Quand je serai grand
dokus-k
1977-1986
Obélix & moi
J'ai toujours rêvé d'être dans la norme, confortablement installé, accepté, sans aucun soubresaut.
Y'en a qui naissent chez les prolos, d'autres chez les bourgeois, les sang-bleus, les gauchos ou les fachos, les laids, les beaux, les sans droits, les indigents, les gens d'ici ou d'ailleurs. On peut atterrir chez les juifs, les musulmans, les bouddhistes, les cathos, les orthodoxes, les shintos, et quoi encore ? En fait, on peut débarquer sur une surface terrestre émergée de près de 150 000 km2, avec tout ce que cela implique ; tant de possibles combinaisons. Chacun son camp, chacun son rang, notre entrée dans la vie est forcément conditionnée et soumise à conditions. Reste à savoir ce que nous en ferons.
Perso, la spécificité de ma condition, c'est que je suis né chez les Témoins de Jéhovah, TJ pour les intimes. Eux, ils appellent ça naître dans la Vérité, la seule, l'unique, avec un grand V. Même pas besoin de la chercher que je suis tombé dedans tout petit. Merci Seigneur !

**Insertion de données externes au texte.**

(** ** Data model *)

(** The dataclass [Folder]: both dictionaries are keyed by sanitized
    names; [subfolders] holds the child nodes themselves. *)
Inductive Folder : Type := mkFolder {
  name : string;
  parent_path : string;
  subfolders : gmap string Folder;
  files : gmap string string }.

Definition set_subfolders (f : Folder) (m : gmap string Folder) : Folder :=
  mkFolder (name f) (parent_path f) m (files f).

Definition set_files (f : Folder) (m : gmap string string) : Folder :=
  mkFolder (name f) (parent_path f) (subfolders f) m.

(** [PathManager(Folder)]: a folder that remembers the [root] string it was
    constructed with. *)
Record PathManager : Type := mkPathManager {
  root : string;
  node : Folder }.

(** What [os.scandir] enumerates.  A directory entry carries the listing
    that [os.scandir(entry.path)] gives for it, so a value of this type is
    a finite directory tree; [EOther] is an entry for which both
    [is_dir()] and [is_file()] are false. *)
Inductive DirEntry : Type :=
| EDir (entry_name : string) (children : list DirEntry)
| EFile (entry_name : string)
| EOther (entry_name : string).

Mes deux sœurs ont évité tout cela de justesse, elles sont plus âgées, elles ont connu mes parents avant, à l'époque où ils fêtaient encore noël, les anniversaires, où ils ne leur bourraient pas le mou de lois divines et de châtiments, de prophéties et de fin des temps. Dès qu'elles ont pu quitter la maison et s'affranchir de cette nouvelle éducation religieuse, elles se sont barrées fissa. L'aînée parce que ses relations avec mes parents devenaient impossibles et violentes, à 16 ans direction foyer de jeunes filles. La cadette, plus posée mais qui n'attendait que de se barrer, a quitté la ville à 18 ans sitôt son bac en poche. Ne restait donc plus que moi à la casa, le petit dernier, 9 ans, celui sur qui tous les espoirs parentaux reposaient.
Quand on naît TJ, forcément on ne connaît rien d'autre, alors tout ça est normal, simple quotidien, ne souffrant d'aucune comparaison ni remise en question. J'ai gardé quelques souvenirs de ma plus tendre enfance. Septembre 80, Cran-Gevrier, mon premier jour d'école maternelle, je pleurais à grandes eaux sur les collants de maman. Je voulais pas y aller, je voulais pas qu'elle me laisse, qu'elle m'abandonne dans ce lieu inconnu, entouré de tous les autres chouineurs de gosses, agrippés aux jupons de leurs daronnes. Je portais un sweater violet, en imprimé une tête toute ronde de monstre noir rigolo, affichant un large sourire édenté, genre Barbouille sous LSD. Ma mère m'habillait volontiers d'un style quelque peu décalé, elle a toujours eu des goûts vestimentaires limite abusés, elle kiffait Chacok, elle était Desigual avant l'heure en somme. Elle a toujours eu des goûts originaux pour tout d'ailleurs, petite savoyarde élevée au grain du catholicisme traditionnel, il lui en fallait sans doute plus ...
Je me souviens aussi de ces réunions interminables à la Salle du Royaume de Seynod où mes parents m'emmenaient parfois le soir après l'école. Deux heures non stop de prêchi-prêcha, pour un adulte ça peut sembler long, mais pour un gosse d ans, obligé de tenir en place sur son siège, sans mot dire, c'est juste une punition. Maman s'efforçait de me faire patienter en me donnant des biscuits, pas très bons, ersatz de Petit Beurre fourrés au citron. J'avais aussi le droit de feuilleter ce livre TJ mal illustré, destiné aux jeunes enfants. Gros bouquin, dos carré-collé, à la couverture épaisse jaune pisse et au lettrage rouge verni : "Recueil d'histoires bibliques". Depuis mon plus jeune âge, j'ai bouffé du Moïse, du Noé, du Jonas, du Job et autres David & Goliath. Les TJ c'était notre vie, c'était la Vie, la seule et unique route menant au salut m'apprendra-t-on plus tard.
Paradoxalement, bien que tout cela m'ennuyait profondément, j'étais un enfant très adapté, facile à vivre, bon élève, obéissant et de nature joviale. J'appliquais ce que mes parents me dictaient, j'ai même essayé d'y croire en grandissant, mais après tout, là n'était pas la question. Je jouais mon rôle, docile bovin, j'occupais consciencieusement la place qui m'était dévolue. Inutile de voir plus loin, de penser à demain, surtout ne pas chercher à comprendre.